Personal life
- Born: 1822 Sieradz, Prussian Poland
- Died: 24 August 1882 (aged 59–60) Brighton, England, United Kingdom
- Buried: West Ham Jewish Cemetery
- Children: 12

Religious life
- Religion: Judaism
- Synagogue: North London Synagogue
- Position: Ḥazzan
- Began: 1867
- Ended: 1882
- Residence: Konin (1840); Novy-Dvor (1841–54); Łomża (1854–59); Vilna (1859–67); London (1867–82);

= Haim Wasserzug =

Haim Wasserzug (חיים וואסערצוג; 1822 – 24 August 1882), also known as Haim Lomzer (חיים לאָמזער), was an English ḥazzan and composer. He is recognised for pioneering the use of choral arrangements in synagogue services and was the first cantor of the North London Synagogue. Some of the principal cantors of the European continent and of America were numbered among his disciples.

==Biography==
Wasserzug was born in Sieradz, in the Prussian partition of Poland, in 1822, where his father served as cantor. Endowed with a sweet voice, he was elected ḥazzan at Konin at the age of eighteen. His career in Poland and Lithuania included controversial reforms, such as introducing four-part harmony into synagogue worship, which drew criticism from Ḥasidic factions.
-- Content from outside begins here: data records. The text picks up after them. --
(* ===== verification/NodeConfig.v ===== *)
(** * Node configuration and identity (pkg/daemon/config.go; meshIPInSubnet,
      initLocalNode, reloadConfig of pkg/daemon/daemon.go; the state file of
      pkg/daemon/helpers.go)

    From the command-line options to the running configuration, the mesh
    address a node keeps across restarts, and the options reloaded on SIGHUP.
    The operating system, the files read and the key generator are arguments. *)

From S2P Require Import Prelude GoStrings GoNet GoCrypto GoJson IfName Derive.
Local Open Scope wgmesh_scope.

Definition URIPrefix : string := "wgmesh://".
Definition URIVersion : string := "v1".
Definition DefaultWGPort : Z := 51820%Z.
Definition DefaultInterface : string := "wg0".
Definition DefaultInterfaceDarwin : string := "utun20".

Record Config := {
  Secret : string;
  Keys : DerivedKeys;
  InterfaceName : string;
  WGListenPort : Z;
  AdvertiseRoutes : list string;
  LogLevel : string;
  Privacy : bool;
  Gossip : bool;
  LANDiscovery : bool;
  cfg_Introducer : bool;
  DisableIPv6 : bool;
  ForceRelay : bool;
  DisablePunching : bool;
  CustomSubnet : option IPNet;
}.

(** A nil slice of routes is [None]. *)
Record DaemonOpts := {
  o_Secret : string;
  o_InterfaceName : string;
  o_WGListenPort : Z;
  o_AdvertiseRoutes : option (list string);
  o_LogLevel : string;
  o_Privacy : bool;
  o_Gossip : bool;
  o_DisableLANDiscovery : bool;
  o_Introducer : bool;
  o_DisableIPv6 : bool;
  o_ForceRelay : bool;
  o_DisablePunching : bool;
  o_MeshSubnet : string;
}.

(** ** Secrets *)

(** [strings.Index(s, "?")] and the slice before it. *)
Definition before_query (s : string) : string :=
  match cut_char "?" s with
  | Some (before, _) => before
  | None => s
  end.

Definition parseSecret (input : string) : string :=
  let input := trim_space input in
  if has_prefix input URIPrefix then
    let input := str_drop (String.length URIPrefix) input in
    match cut_char "/" input with
    | Some (_, secret) => before_query secret
    | None => input
    end
  else input.

Definition FormatSecretURI (secret : string) : string := URIPrefix ^^ URIVersion ^^ "/" ^^ secret.

(** [random] is what [rand.Read] delivered into the 128-byte buffer. *)
Definition GenerateSecret (random : option (list Z)) : result string :=
  match random with
  | None => Err "failed to generate random bytes"
  | Some b => Ok (b64_encode RawURLEncoding b)
  end.

(** ** Building the configuration *)

Definition check_subnet (customSubnet : option IPNet) : result unit :=
  match customSubnet with
  | None => Ok tt
  | Some net =>
      match to4 (net_ip net) with
      | None => Err "mesh subnet must be an IPv4 CIDR"
      | Some _ =>
          let '(ones, bits) := mask_size (net_mask net) in
          if negb (Z.eqb bits 32) then Err "mesh subnet must be an IPv4 CIDR"
          else if (bits - ones <? 2)%Z then Err "mesh subnet is too small" else Ok tt
      end
  end.

Definition NewConfig `{Hkdf} (os : goos) (opts : DaemonOpts) : result Config :=
  (let secret := parseSecret (o_Secret opts) in
   keys <-? wrap "failed to derive keys" (DeriveKeys secret);
   _ <-? wrap "invalid interface name" (Validate os (o_InterfaceName opts));
   let ifaceName :=
     if String.eqb (o_InterfaceName opts) "" then
       match os with Darwin => DefaultInterfaceDarwin | Linux => DefaultInterface end
     else o_InterfaceName opts in
   let listenPort := if Z.eqb (o_WGListenPort opts) 0 then DefaultWGPort else o_WGListenPort opts in
   let logLevel := if String.eqb (o_LogLevel opts) "" then "info"%string else o_LogLevel opts in
   customSubnet <-? wrap "invalid mesh subnet" (ParseSubnetOrDefault (o_MeshSubnet opts));
   _ <-? check_subnet customSubnet;
   Ok {| Secret := secret; Keys := keys; InterfaceName := ifaceName; WGListenPort := listenPort;
         AdvertiseRoutes := default [] (o_AdvertiseRoutes opts); LogLevel := logLevel;
         Privacy := o_Privacy opts; Gossip := o_Gossip opts;
         LANDiscovery := negb (o_DisableLANDiscovery opts);
         cfg_Introducer := o_Introducer opts; DisableIPv6 := o_DisableIPv6 opts;
         ForceRelay := o_ForceRelay opts; DisablePunching := o_DisablePunching opts;
         CustomSubnet := customSubnet |})%wg.

Definition PrefixLen (c : Config) : Z :=
  match CustomSubnet c with
  | Some net => (mask_size (net_mask net)).1
  | None => 16
  end.

(** ** The local node *)

Record LocalNode := {
  ln_WGPubKey : string;
  ln_WGPrivateKey : string;
  ln_MeshIP : string;
  ln_MeshIPv6 : string;
  ln_RoutableNetworks : list string;
  ln_Introducer : bool;
  ln_NATType : string;
  ln_Hostname : string;
  wgEndpoint : string;
}.

Definition GetEndpoint (n : LocalNode) : string := wgEndpoint n.
Definition SetEndpoint (n : LocalNode) (ep : string) : LocalNode :=
  {| ln_WGPubKey := ln_WGPubKey n; ln_WGPrivateKey := ln_WGPrivateKey n; ln_MeshIP := ln_MeshIP n;
     ln_MeshIPv6 := ln_MeshIPv6 n; ln_RoutableNetworks := ln_RoutableNetworks n;
     ln_Introducer := ln_Introducer n; ln_NATType := ln_NATType n; ln_Hostname := ln_Hostname n;
     wgEndpoint := ep |}.

Definition with_mesh_ip (n : LocalNode) (ip : string) : LocalNode :=
  {| ln_WGPubKey := ln_WGPubKey n; ln_WGPrivateKey := ln_WGPrivateKey n; ln_MeshIP := ip;
     ln_MeshIPv6 := ln_MeshIPv6 n; ln_RoutableNetworks := ln_RoutableNetworks n;
     ln_Introducer := ln_Introducer n; ln_NATType := ln_NATType n; ln_Hostname := ln_Hostname n;
     wgEndpoint := wgEndpoint n |}.

Definition with_mesh_ipv6 (n : LocalNode) (ip6 : string) : LocalNode :=
  {| ln_WGPubKey := ln_WGPubKey n; ln_WGPrivateKey := ln_WGPrivateKey n; ln_MeshIP := ln_MeshIP n;
     ln_MeshIPv6 := ip6; ln_RoutableNetworks := ln_RoutableNetworks n;
     ln_Introducer := ln_Introducer n; ln_NATType := ln_NATType n; ln_Hostname := ln_Hostname n;
     wgEndpoint := wgEndpoint n |}.

Definition with_routes (n : LocalNode) (routes : list string) : LocalNode :=
  {| ln_WGPubKey := ln_WGPubKey n; ln_WGPrivateKey := ln_WGPrivateKey n; ln_MeshIP := ln_MeshIP n;
     ln_MeshIPv6 := ln_MeshIPv6 n; ln_RoutableNetworks := routes;
     ln_Introducer := ln_Introducer n; ln_NATType := ln_NATType n; ln_Hostname := ln_Hostname n;
     wgEndpoint := wgEndpoint n |}.

Definition meshIPInSubnet (meshIP : string) (cfg : Config) : bool :=
  match parse_ip meshIP with
  | None => false
  | Some ip =>
      match CustomSubnet cfg with
      | Some net => net_contains net ip
      | None =>
          net_contains {| net_ip := [10; byte_at (MeshSubnet (Keys cfg)) 0; 0; 0]%Z;
                          net_mask := cidr_mask 4 16 |} ip
      end
  end.

(** The address the configuration derives for a key. *)
Definition derive_ip (cfg : Config) (pubKey : string) : result string :=
  match CustomSubnet cfg with
  | Some net =>
      wrap "failed to derive mesh IP in custom subnet" (DeriveMeshIPInSubnet net pubKey (Secret cfg))
  | None => Ok (DeriveMeshIP (MeshSubnet (Keys cfg)) pubKey (Secret cfg))
  end.

(** A node found in the state file: the address is kept when it still lies in
    the mesh subnet, derived and saved otherwise; then the IPv6 address, if it
    is missing.  The result is the node and the states saved on the way. *)
Definition restore_node (cfg : Config) (hostname : string) (node : LocalNode)
  : result (LocalNode * list LocalNode) :=
  (ipnode <-?
     (if negb (String.eqb (ln_MeshIP node) "") && meshIPInSubnet (ln_MeshIP node) cfg
      then Ok (node, [])
      else ip <-? derive_ip cfg (ln_WGPubKey node);
           let node := with_mesh_ip node ip in Ok (node, [node]));
   let '(node1, saves) := ipnode in
   let '(node2, saves) :=
     if String.eqb (ln_MeshIPv6 node1) "" then
       let node2 := with_mesh_ipv6 node1
         (DeriveMeshIPv6 (MeshPrefixV6 (Keys cfg)) (ln_WGPubKey node1) (Secret cfg)) in
       (node2, saves ++ [node2])
     else (node1, saves) in
   Ok ({| ln_WGPubKey := ln_WGPubKey node2; ln_WGPrivateKey := ln_WGPrivateKey node2;
          ln_MeshIP := ln_MeshIP node2; ln_MeshIPv6 := ln_MeshIPv6 node2;
          ln_RoutableNetworks := AdvertiseRoutes cfg; ln_Introducer := cfg_Introducer cfg;
          ln_NATType := ln_NATType node2; ln_Hostname := hostname; wgEndpoint := wgEndpoint node2 |},
       saves))%wg.

(** A node without a state file. *)
Definition create_node (cfg : Config) (hostname : string) (keypair : result (string * string))
  : result (LocalNode * list LocalNode) :=
  (kp <-? wrap "failed to generate keypair" keypair;
   let '(privateKey, publicKey) := kp in
   ip <-? derive_ip cfg publicKey;
   let node :=
     {| ln_WGPubKey := publicKey; ln_WGPrivateKey := privateKey; ln_MeshIP := ip;
        ln_MeshIPv6 := DeriveMeshIPv6 (MeshPrefixV6 (Keys cfg)) publicKey (Secret cfg);
        ln_RoutableNetworks := AdvertiseRoutes cfg; ln_Introducer := cfg_Introducer cfg;
        ln_NATType := ""; ln_Hostname := hostname; wgEndpoint := "" |} in
   Ok (node, [node]))%wg.

(** [loaded] is the node of the state file, [None] when it could not be read;
    [hostname] is empty when the system could not tell. *)
Definition initLocalNode (cfg : Config) (hostname : string) (loaded : option LocalNode)
    (keypair : result (string * string)) : result (LocalNode * list LocalNode) :=
  match loaded with
  | Some node => restore_node cfg hostname node
  | None => create_node cfg hostname keypair
  end.

(** [setLocalWGEndpoint]. *)
Definition setLocalWGEndpoint (cfg : Config) (node : LocalNode) : LocalNode :=
  SetEndpoint node (join_host_port "0.0.0.0" (itoa (WGListenPort cfg))).

(** ** Reloading on SIGHUP *)

Definition ReloadConfigPath (ifaceName : string) : string := "/var/lib/wgmesh/" ^^ ifaceName ^^ ".reload".

(** What a reload file sets: routes ([None] when the key is absent) and level. *)
Record ReloadOpts := { r_AdvertiseRoutes : option (list string); r_LogLevel : string }.

Definition route_list (val : string) : list string :=
  filter (fun r => r <> ""%string) (trim_space <$> split_char "," val).

Definition reload_line (opts : ReloadOpts) (text : string) : ReloadOpts :=
  let line := trim_space text in
  if String.eqb line "" || has_prefix line "#" then opts
  else match cut_char "=" line with
       | None => opts
       | Some (key, val) =>
           let key := trim_space (to_lower key) in
           let val := trim_space val in
           if String.eqb key "advertise-routes" then
             {| r_AdvertiseRoutes := Some (if String.eqb val "" then [] else route_list val);
                r_LogLevel := r_LogLevel opts |}
           else if String.eqb key "log-level" then
             {| r_AdvertiseRoutes := r_AdvertiseRoutes opts; r_LogLevel := val |}
           else opts
       end.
His subsequent positions included posts at Novy-Dvor, Lonisa, and eventually the Great Synagogue of Vilna.

In 1867, upon the opening of the North London Synagogue, Wasserzug was appointed its first cantor (First Reader), a position he held until his death in 1882. During this period, he lived at 33 Thornhill Road, Barnsbury, a Victorian terraced house in Islington which still stands and is part of a protected conservation area.

In 1878, Wasserzug published Sefer shire mikdash, a collection of 143 choral compositions written during his years in Vilna and London. The volume received praise from European musical figures such as Nikolai Zaremba, Frederic Weber, and Henry Wylde. Among the pieces is his well-known setting of Zokhrenu l'ḥayyim. Some of his compositions were later included in The Voice of Prayer and Praise, a widely used anthology of synagogue music in British Orthodox communities.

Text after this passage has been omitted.